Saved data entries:
(* ===== verification/PyFloat.v ===== *)
(** * Python numbers

    [Num F] is the arithmetic a component uses, so that the definitions that
    compute with Python floats can be read at two instances: [float], IEEE 754
    binary64 with round-to-nearest-even (the arithmetic the program runs on),
    and [Q], exact rationals, at which timing arguments are stated. *)
From Stdlib Require Import SpecFloat QArith Qround.
From S2P Require Import Prelude.
Open Scope Z_scope.

(** Round-half-even of the rational [n / d]. *)
Definition round_half_even (n : Z) (d : positive) : Z :=
  let q := n / Zpos d in
  let r := n mod Zpos d in
  match 2 * r ?= Zpos d with
  | Lt => q
  | Gt => q + 1
  | Eq => if Z.even q then q else q + 1
  end.

(** [num_trunc] and [num_rint] are [int(x)] and [round(x)]: [None] where
    Python raises (NaN and the infinities). [num_ratio n d] is a literal or an
    integer true division, [num_round k x] is [round(x, k)]. *)
Class Num (F : Type) := {
  num_add : F -> F -> F;
  num_sub : F -> F -> F;
  num_mul : F -> F -> F;
  num_div : F -> F -> F;
  num_ltb : F -> F -> bool;
  num_leb : F -> F -> bool;
  num_eqb : F -> F -> bool;
  num_ratio : Z -> positive -> F;
  num_round : Z -> F -> F;
  num_rint : F -> option Z;
  num_trunc : F -> option Z;
}.

Declare Scope num_scope.
Delimit Scope num_scope with num.
Infix "+" := num_add : num_scope.
Infix "-" := num_sub : num_scope.
Infix "*" := num_mul : num_scope.
Infix "/" := num_div : num_scope.
Infix "<?" := num_ltb : num_scope.
Infix "<=?" := num_leb : num_scope.
Infix "=?" := num_eqb : num_scope.

Definition num_of_Z {F} `{Num F} (z : Z) : F := num_ratio z 1.
(** [n # d] as a Python literal, e.g. [lit 3 10] for 0.3. *)
Definition lit {F} `{Num F} (n : Z) (d : positive) : F := num_ratio n d.
(** Python's [max(a, b)] and [min(a, b)]: the first argument wins a tie. *)
Definition num_max {F} `{Num F} (a b : F) : F := if num_ltb a b then b else a.
Definition num_min {F} `{Num F} (a b : F) : F := if num_ltb b a then b else a.

(** ** binary64 *)

Definition float := spec_float.
Definition prec := 53.
Definition emax := 1024.

Definition float_is_nan (x : float) : bool :=
  match x with S754_nan => true | _ => false end.

(** The double nearest to [n / d]. *)
Definition float_ratio (n : Z) (d : positive) : float :=
  match n with
  | Z0 => S754_zero false
  | Zpos p =>
      let '(m, e, l) := SFdiv_core_binary prec emax (Zpos p) 0 (Zpos d) 0 in
      binary_round_aux prec emax false m e l
  | Zneg p =>
      let '(m, e, l) := SFdiv_core_binary prec emax (Zpos p) 0 (Zpos d) 0 in
      binary_round_aux prec emax true m e l
  end.

(** The exact value of a finite double, as numerator and denominator. *)
Definition float_exact (m : positive) (e : Z) : Z * positive :=
  match e with
  | Z0 => (Zpos m, 1%positive)
  | Zpos p => (Zpos m * 2 ^ Zpos p, 1%positive)
  | Zneg p => (Zpos m, (2 ^ p)%positive)
  end.

(** The digits of [|x| * 10^k] rounded half-even: what [round(x, k)] and the
    ["%.kf"] formats print. *)
Definition float_scaled (k : Z) (m : positive) (e : Z) : Z :=
  let '(n, d) := float_exact m e in round_half_even (n * 10 ^ k) d.

Definition float_round (k : Z) (x : float) : float :=
  match x with
  | S754_finite s m e =>
      match float_scaled k m e with
      | Z0 => S754_zero s
      | n => let y := float_ratio n (Z.to_pos (10 ^ k)) in if s then SFopp y else y
      end
  | _ => x
  end.

Definition float_rint (x : float) : option Z :=
  match x with
  | S754_zero _ => Some 0
  | S754_finite s m e =>
      let n := float_scaled 0 m e in Some (if s then - n else n)
  | _ => None
  end.

Definition float_trunc (x : float) : option Z :=
  match x with
  | S754_zero _ => Some 0
  | S754_finite s m e =>
      let '(n, d) := float_exact m e in
      Some (if s then - (n / Zpos d) else n / Zpos d)
  | _ => None
  end.

(** Division by zero raises in Python; the callers below guard it, and the
    IEEE result stands here. *)
#[export] Instance float_num : Num float := {
  num_add := SFadd prec emax;
  num_sub := SFsub prec emax;
  num_mul := SFmul prec emax;
  num_div := SFdiv prec emax;
  num_ltb := SFltb;
  num_leb := SFleb;
  num_eqb := SFeqb;
  num_ratio := float_ratio;
  num_round := float_round;
  num_rint := float_rint;
  num_trunc := float_trunc;
}.

(** ** Exact rationals *)

#[export] Instance Q_num : Num Q := {
  num_add := Qplus;
  num_sub := Qminus;
  num_mul := Qmult;
  num_div := Qdiv;
  num_ltb := fun x y => negb (Qle_bool y x);
  num_leb := Qle_bool;
  num_eqb := Qeq_bool;
  num_ratio := Qmake;
  num_round := fun k x => round_half_even (Qnum x * 10 ^ k) (Qden x) # Z.to_pos (10 ^ k);
  num_rint := fun x => Some (round_half_even (Qnum x) (Qden x));
  num_trunc := fun x => Some (Z.quot (Qnum x) (Zpos (Qden x)));
}.

(** ** The order of the doubles

    Every non-NaN double has a key in a lexicographic order on triples of
    integers, so [<=] is a total preorder on them. *)

Definition float_key (x : float) : Z * Z * Z :=
  match x with
  | S754_infinity true => (-2, 0, 0)
  | S754_finite true m e => (-1, - e, - Zpos m)
  | S754_zero _ | S754_nan => (0, 0, 0)
  | S754_finite false m e => (1, e, Zpos m)
  | S754_infinity false => (2, 0, 0)
  end.

Definition key_leb (a b : Z * Z * Z) : bool :=
  let '(a1, a2, a3) := a in
  let '(b1, b2, b3) := b in
  (a1 <? b1) || ((a1 =? b1) && ((a2 <? b2) || ((a2 =? b2) && (a3 <=? b3)))).

Lemma float_leb_key x y :
  float_is_nan x = false -> float_is_nan y = false ->
  SFleb x y = key_leb (float_key x) (float_key y).
Proof.
  intros Hx Hy.
  destruct x as [[]|[]| |[] mx ex], y as [[]|[]| |[] my ey]; try discriminate; cbn;
    try reflexivity; unfold SFleb; cbn;
    destruct (Z.compare_spec ex ey) as [->|?|?]; cbn;
    try change (Pos.compare_cont Eq mx my) with (Pos.compare mx my);
    try destruct (Pos.compare_spec mx my) as [->|?|?]; cbn; lia.
Qed.

Lemma float_ltb_leb x y :
  float_is_nan x = false -> float_is_nan y = false ->
  SFltb x y = negb (SFleb y x).
Proof.
  intros Hx Hy.
  destruct x as [[]|[]| |[] mx ex], y as [[]|[]| |[] my ey]; try discriminate; cbn;
    try reflexivity; unfold SFltb, SFleb; cbn;
    rewrite (Z.compare_antisym ex ey); destruct (ex ?= ey); cbn; try reflexivity;
    change (Pos.compare_cont Eq mx my) with (Pos.compare mx my);
    change (Pos.compare_cont Eq my mx) with (Pos.compare my mx);
    rewrite (Pos.compare_antisym mx my); destruct (mx ?= my)%positive; reflexivity.
Qed.

Lemma float_leb_refl x : float_is_nan x = false -> SFleb x x = true.
Proof.
  intros Hx. rewrite float_leb_key by done.
  destruct (float_key x) as [[a b] c]. cbn. lia.
Qed.

Lemma float_leb_nan x y : SFleb x y = true -> float_is_nan x = false /\ float_is_nan y = false.
Proof. by destruct x, y; cbn. Qed.

Lemma float_leb_trans x y z : SFleb x y = true -> SFleb y z = true -> SFleb x z = true.
Proof.
  intros H1 H2.
  destruct (float_leb_nan _ _ H1), (float_leb_nan _ _ H2).
  rewrite float_leb_key in * by done.
  destruct (float_key x) as [[? ?] ?], (float_key y) as [[? ?] ?], (float_key z) as [[? ?] ?].
  unfold key_leb in *. lia.
Qed.

Lemma float_leb_total x y :
  float_is_nan x = false -> float_is_nan y = false ->
  SFleb x y = true \/ SFleb y x = true.
Proof.
  intros Hx Hy. rewrite !float_leb_key by done.
  destruct (float_key x) as [[? ?] ?], (float_key y) as [[? ?] ?].
  unfold key_leb. lia.
Qed.

(** [min(max(x, lo), hi)] lands in [lo, hi] for every [x], NaN included only
    when the bounds are not. *)
Definition clamp {F} `{Num F} (x lo hi : F) : F := num_min (num_max x lo) hi.

Lemma float_ltb_true x y : SFltb x y = true -> SFleb x y = true /\ SFleb y x = false.
Proof.
  intros E. assert (float_is_nan x = false /\ float_is_nan y = false) as [Hx Hy]
    by (by destruct x, y).
  rewrite float_ltb_leb in E by done. apply negb_true_iff in E. split; [|done].
  destruct (float_leb_total x y Hx Hy); congruence.
Qed.

Lemma float_ltb_false x y :
  float_is_nan x = false -> float_is_nan y = false -> SFltb x y = false -> SFleb y x = true.
Proof. intros Hx Hy. rewrite float_ltb_leb by done. apply negb_false_iff. Qed.

(** [max(lo, min(x, hi))] lands in [lo, hi] for every double [x], NaN included. *)
Lemma max_min_range (lo hi x : float) :
  SFleb lo hi = true ->
  SFleb lo (num_max lo (num_min x hi)) = true /\ SFleb (num_max lo (num_min x hi)) hi = true.
Proof.
  intros Hb. destruct (float_leb_nan _ _ Hb) as [Hlo Hhi]. unfold num_max, num_min. cbn.
  destruct (SFltb hi x) eqn:E1.
  - destruct (SFltb lo hi) eqn:E2; split; auto using float_leb_refl.
  - destruct (SFltb lo x) eqn:E2; [|split; auto using float_leb_refl].
    apply float_ltb_true in E2 as [H1 _]. destruct (float_leb_nan _ _ H1) as [_ Hx].
    split; [done|]. by apply float_ltb_false.
Qed.

(** [min(max(x, lo), hi)] for a number [x]. *)
Lemma clamp_range (lo hi x : float) :
  SFleb lo hi = true -> float_is_nan x = false ->
  SFleb lo (clamp x lo hi) = true /\ SFleb (clamp x lo hi) hi = true.
Proof.
  intros Hb Hx. destruct (float_leb_nan _ _ Hb) as [Hlo Hhi]. unfold clamp, num_max, num_min. cbn.
  destruct (SFltb x lo) eqn:E1.
  - destruct (SFltb hi lo) eqn:E2; split; auto using float_leb_refl.
  - apply float_ltb_false in E1; [|done..].
    destruct (SFltb hi x) eqn:E2; split; auto using float_leb_refl.
    by apply float_ltb_false.
Qed.

Lemma clamp_fixed (lo hi x : float) :
  SFleb lo x = true -> SFleb x hi = true -> clamp x lo hi = x.
Proof.
  intros H1 H2. destruct (float_leb_nan _ _ H1), (float_leb_nan _ _ H2).
  unfold clamp, num_max, num_min. cbn.
  assert (SFltb x lo = false) as -> by (rewrite float_ltb_leb by done; by rewrite H1).
  by assert (SFltb hi x = false) as -> by (rewrite float_ltb_leb by done; by rewrite H2).
Qed.

(** ** Exact arithmetic *)

Lemma round_half_even_bound n d :
  2 * n - Zpos d <= 2 * Zpos d * round_half_even n d <= 2 * n + Zpos d.
Proof.
  unfold round_half_even.
  pose proof (Z.div_mod n (Zpos d) ltac:(lia)) as E.
  pose proof (Z.mod_pos_bound n (Zpos d) ltac:(lia)) as B.
  destruct (Z.compare_spec (2 * (n mod Zpos d)) (Zpos d));
    try destruct (Z.even (n / Zpos d)); nia.
Qed.

Lemma rint_bound (y : Q) :
  (y - (1 # 2) <= inject_Z (round_half_even (Qnum y) (Qden y)) <= y + (1 # 2))%Q.
Proof.
  destruct y as [n d]. pose proof (round_half_even_bound n d) as B. cbn [Qnum Qden].
  generalize dependent (round_half_even n d). intros R B.
  split; unfold Qle, inject_Z, Qminus, Qplus, Qopp; cbn [Qnum Qden]; lia.
Qed.

Lemma Q_ltb_true (a b : Q) : num_ltb a b = true <-> (a < b)%Q.
Proof.
  cbn. rewrite negb_true_iff, <- not_true_iff_false, Qle_bool_iff.
  split; [apply Qnot_le_lt|apply Qlt_not_le].
Qed.

Lemma Q_ltb_false (a b : Q) : num_ltb a b = false <-> (b <= a)%Q.
Proof. cbn. rewrite negb_false_iff. apply Qle_bool_iff. Qed.

Lemma Q_leb_true (a b : Q) : num_leb a b = true <-> (a <= b)%Q.
Proof. apply Qle_bool_iff. Qed.

Lemma Q_leb_false (a b : Q) : num_leb a b = false <-> (b < a)%Q.
Proof.
  rewrite <- not_true_iff_false, Q_leb_true. split; [apply Qnot_le_lt|apply Qlt_not_le].
Qed.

• **Goal of the exercise**
With the line holding "(** [n # d] as a" as the first and the line holding "Definition float := spec_float." as the last, set down that range of the entries above exactly, and nothing else.

• **Written response**
(** [n # d] as a Python literal, e.g. [lit 3 10] for 0.3. *)
Definition lit {F} `{Num F} (n : Z) (d : positive) : F := num_ratio n d.
(** Python's [max(a, b)] and [min(a, b)]: the first argument wins a tie. *)
Definition num_max {F} `{Num F} (a b : F) : F := if num_ltb a b then b else a.
Definition num_min {F} `{Num F} (a b : F) : F := if num_ltb b a then b else a.

(** ** binary64 *)

Definition float := spec_float.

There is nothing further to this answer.